■ Prompt ■
Give only the number of lines in the records that include the string "Hplace".

■ Provided data ■
Lemma wp_validate_inner Q v :
  st_expected st = m → st_written st = size m → complete v →
  (∀ e v', faulty ∨ ¬ private → rest v' → Q (Some (Err e)) v') → (∀ va v', validation va v' → Q (Some (Ok va)) v') →
  wp (validate_inner self st) Q v.
Proof.
  intros Hex Hw Hv He Hk. pose proof calm_complete as HC. pose proof complete_rest as HCJ. unfold validate_inner. rewrite Hex, Hw, Z.eqb_refl.
  assert (∀ e v', faulty ∨ ¬ private → complete v' → wp (Ret (Some (Err e))) Q v') as Herr.
  { intros e v' Hb [Hr _]. apply wp_end; auto. }
  assert (∀ e v', faulty → complete v' → Q (Some (Err e)) v') as Hflt by (intros e v' Hf [Hr _]; apply He; [by left|done]).
  cbn [negb].
  apply (wp_raises _ _ _ _ complete HC HCJ (SysFlush _) Io); [done..|intros e v1 v2 v' _ (Hx & _) ?; by apply Hflt|intros _ _ v2 _ Hv2 _].
  apply (wp_raises _ _ _ _ complete HC HCJ (SysSyncAll _) Io); [done..|intros e v1 v3 v' _ (Hx & _) ?; by apply Hflt|intros _ _ v3 _ Hv3 _].
  apply (wp_raises _ _ _ _ complete HC HCJ (SysFchmod _) Fs); [done..|intros e v1 v4 v' _ (Hx & _) ?; by apply Hflt|intros _ _ v4 _ Hv4 _].
  apply (wp_raises _ _ _ _ complete HC HCJ (SysSyncAll _) Io); [done..|intros e v1 v5 v' _ (Hx & _) ?; by apply Hflt|intros _ _ v5 _ Hv5 _].
  apply (wp_look _ _ _ _ complete HC HCJ (SysFstat (st_file st))); [done..|]. intros v6 r v7 Hv6 Hv7 Hef. destruct r as [[t j]|e].
  2: { destruct Hef as (Hf & -> & _). apply (Herr (Fs e)); [by left|done]. }
  destruct Hef as (-> & Hj & _). assert (j = i) as -> by (destruct Hv6 as (_ & _ & _ & ?); congruence). cbn [bind sys lift map_err and_then snd ok].
  apply (wp_look _ _ _ _ complete HC HCJ (SysStatat (staging_fd self) (st_name st))); [done..|]. intros v8 r v9 Hv8 Hv9 Hef.
  assert (private → ∀ d, identity_of v8 (staging_fd self) = Some d → entry v8 d (st_name st) = Some i ∧ file_type v8 i = RegularFile) as Hplace.
  { intros Hp d Hd. destruct Hv8 as ((_ & Hs & _) & (_ & Hen) & (_ & Hc) & _). assert (d = staging) as -> by congruence.
    destruct (Hen Hp). split; [done|]. unfold file_type. by rewrite Hc. }
  destruct r as [[t2 j]|e].
  2: { destruct Hef as (-> & Hb). apply (Herr (Fs e)); [|done]. destruct Hb as [?|(d & Hd & Hn)]; [by left|right]. intros Hp. destruct (Hplace Hp d Hd). congruence. }
  destruct Hef as (-> & d & Hd & Hen & ->). cbn [bind sys lift map_err and_then fst snd ok].
  destruct (negb (is_regular_mode (file_type v8 j)) || negb (bool_decide (j = i))) eqn:Ereg.
  { apply Herr; [|done]. right. intros Hp. destruct (Hplace Hp d Hd) as [He' Ht]. assert (j = i) as -> by congruence.
    unfold is_regular_mode in Ereg. rewrite Ht, !bool_decide_eq_true_2 in Ereg by done. done. }
  apply wp_seq; [apply rely_preorder|]. apply wp_verified; [done|by intros e v' ? ?; apply Herr; [left|]|]. intros v10 Hv10.
  rewrite Hkind. cbn [bind and_then lift]. apply (wp_answer _ _ _ _ complete HC HCJ (Some (Ok _))); [|done]. intros v11 Hv11. apply Hk.
  by split_and!.
Qed.

(** A failed validation takes the file's name off. *)
Lemma wp_unstage (r : Outcome ValidatedObject StoreError) name Q v :
  rest v → (∀ v', rest v' → Q r v') →
  wp (ignore (SysUnlink (staging_fd self) name) (ignore (SysFsync (staging_fd self)) (Ret r))) Q v.
Proof.
  intros Hv HQ. apply (wp_step rest); [apply calm_rest|done..|]. intros v1 a v2 (Hall & Hs & Ho) Hef.
  assert (rest v2) as Hv2.
  { destruct a as [[]|e]; [|by destruct Hef as [-> _]]. destruct Hef as (d & Hd & _ & ->). assert (d = staging) as -> by congruence.
    split_and!; [|done..]. intros n j Hj Hn. rewrite set_entry_other in Hj by done. exact (Hall n j Hj Hn). }
  apply (wp_step rest); [apply calm_rest|done..|]. intros v3 a' v4 Hv3 Hef'. apply wp_end; [|done].
  destruct a' as [[]|e]; [by rewrite Hef'|by destruct Hef' as (_ & -> & _)].
Qed.

Lemma wp_validate Q v :
  holding m st payload v → identity_of v (st_file st) = Some i →
  (∀ e v', faulty ∨ ¬ private → rest v' → Q (Some (Err e)) v') → (∀ va v', validation va v' → Q (Some (Ok va)) v') →
  wp (validate self st) Q v.
Proof.
  intros (Hex & Hw & j & Hr & Hs & Hfd & Hc) Hid He Hk. assert (j = i) as -> by (unfold identity_of in Hid; rewrite Hfd in Hid; by injection Hid).
  unfold validate. apply wp_seq; [apply rely_preorder|]. apply wp_validate_inner; [done|by rewrite Hw; apply Hpayload| | |].
  - split; [done|]. split; [done|]. split; [|done]. split; [exact (proj1 (proj1 Hs))|done].
  - intros e v' Hb Hv'. apply wp_unstage; auto.
  - intros va v' (? & ? & ? & ? & ? & Hv'). apply (wp_answer _ _ _ _ complete calm_complete complete_rest (Some (Ok va))); [|done].
    intros v2 Hv2. apply Hk. by split_and!.
Qed.
End Validate.
End Stage.

(** ** From bytes to an attested object *)

Section Object.
Context `{Blake3} (faulty private : Prop) (objects staging : FileIdentity) (Hdistinct : staging ≠ objects) (self : StoreCore).
Context (m : ObjectMetadata) (payload : bytes) (Hpayload : payload_ok m payload).
Context (Hmax : 12 + Z.of_nat (length (metadata_bytes m)) + size m ≤ u64_max).
#[local] Notation calm := (calm private objects).
#[local] Notation rely := (rely private objects).
#[local] Notation digest := (digest_of m payload).
#[local] Notation rest := (rest objects staging self).
#[local] Set Default Proof Using "All".

(** At every moment: the objects are valid, but the one being published if others
    rename private files. *)
Definition others_valid : View → Prop := objects_valid objects (λ n, n ≠ object_name digest ∨ private).
#[local] Notation wp := (wp faulty rely others_valid).
Lemma rest_others_valid v : rest v → others_valid v.
Proof. intros [Hall _] n i Hi _. by apply Hall. Qed.

(** The object is under its name, and open as the published file; the payload is the
    given one unless two payloads collide. *)
Definition published_as (pu : PublishedObject) (v : View) : Prop :=
  pu_name pu = object_name digest ∧ pu_metadata pu = m ∧ pu_digest pu = digest ∧ pu_store_identity_digest pu = store_identity_digest self ∧
  require_kind self m = Ok tt ∧
  ∃ i p, payload_ok m p ∧ digest = digest_of m p ∧ rest v ∧ identity_of v (pu_objects_fd pu) = Some objects ∧
    (entry v objects (object_name digest) = Some i ∧ valid v (object_name digest) i ∧ v_files v !! i = Some (envelope m p)) ∧
    identity_of v (pu_file pu) = Some i.

(** Why an object is not stored. *)
Definition obstacle (e : StoreError) : Prop :=
  faulty ∨ ¬ private ∨ e = WrongStoreKind ∨ e = Fs EXIST ∨ ∃ m' p' p, m' ≠ m ∧ payload_ok m' p' ∧ digest_of m' p' = digest_of m p.
Definition storing (names : nat) (r : Outcome PublishedObject StoreError) (v : View) : Prop :=
  match r with
  | Some (Ok pu) => published_as pu v
  | Some (Err e) => obstacle e
  | None => names = O ∨ faulty ∨ clash staging
  end.

Lemma wp_store_object names v : rest v → wp (store_object self names m payload) (storing names) v.
Proof.
  intros Hv. unfold store_object. pose proof rest_others_valid as HJ. apply wp_seq; [apply rely_preorder|].
  assert (∀ e v, rest v → obstacle e → wp (Ret (Some (Err e))) (storing names) v) as Herr.
  { intros e v' Hv' He. by apply (wp_end faulty private objects staging Hdistinct self others_valid HJ). }
  apply (wp_stage faulty private objects staging Hdistinct self others_valid HJ); [apply Hpayload|done| | |].
  - intros e v' Hb Hv'. apply Herr; [done|]. unfold obstacle. tauto.
  - intros Hn v' Hv'. by apply (wp_end faulty private objects staging Hdistinct self others_valid HJ).
  - intros st v' Hkind Hst. cbn [and_then bind]. apply wp_seq; [apply rely_preorder|].
    apply (wp_write_all_payload faulty private objects staging Hdistinct self others_valid HJ m (length payload) st []); [done|..].
    + apply metadata_size, Hpayload.
    + destruct Hpayload as (_ & <- & _). simpl. lia.
    + done.
    + intros e v2 Hf Hv2. apply Herr; [done|by left].
    + intros st' v2 Hst'. simpl in Hst'. apply wp_seq; [apply rely_preorder|]. pose proof Hst' as (_ & _ & i & _ & _ & Hfd & _).
      eapply (wp_validate faulty private objects staging Hdistinct self others_valid HJ m payload Hpayload Hkind st' i);
        [done|unfold identity_of; by rewrite Hfd| |].
      * intros e v3 Hb Hv3. apply Herr; [done|]. unfold obstacle. tauto.
      * intros va v3 Hva. pose proof Hva as (_ & Em & Ed & _ & Ei & _). apply validation_before in Hva as Hbefore.
        assert (private → private ∧ va_identity va = i ∧ payload_ok (va_metadata va) payload ∧ va_digest va = digest_of (va_metadata va) payload ∧
          12 + Z.of_nat (length (metadata_bytes (va_metadata va))) + size (va_metadata va) ≤ u64_max) as Hgood by (intros; rewrite Em; by split_and!).
        pose proof (wp_publish faulty private objects staging Hdistinct self va i private payload Hgood v3 Hbefore) as Hp.
        unfold always in Hp. rewrite Ed in Hp. eapply wp_mono; [apply rely_preorder|exact Hp|]. clear Hp.
        intros r v4 Hr. destruct r as [[pu|e]|]; [|unfold publication, blame, collides in Hr; rewrite Em in Hr; unfold storing, obstacle; tauto|done].
        unfold publication, stored, descriptors in Hr. rewrite Em, Ed in Hr.
        destruct Hr as (? & ? & ? & ? & ? & j & p & ? & (? & ? & _) & (? & ? & ?) & ? & ? & ?). split_and!; [done..|].
        exists j, p. by split_and!.
Qed.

■ Answer below ■
3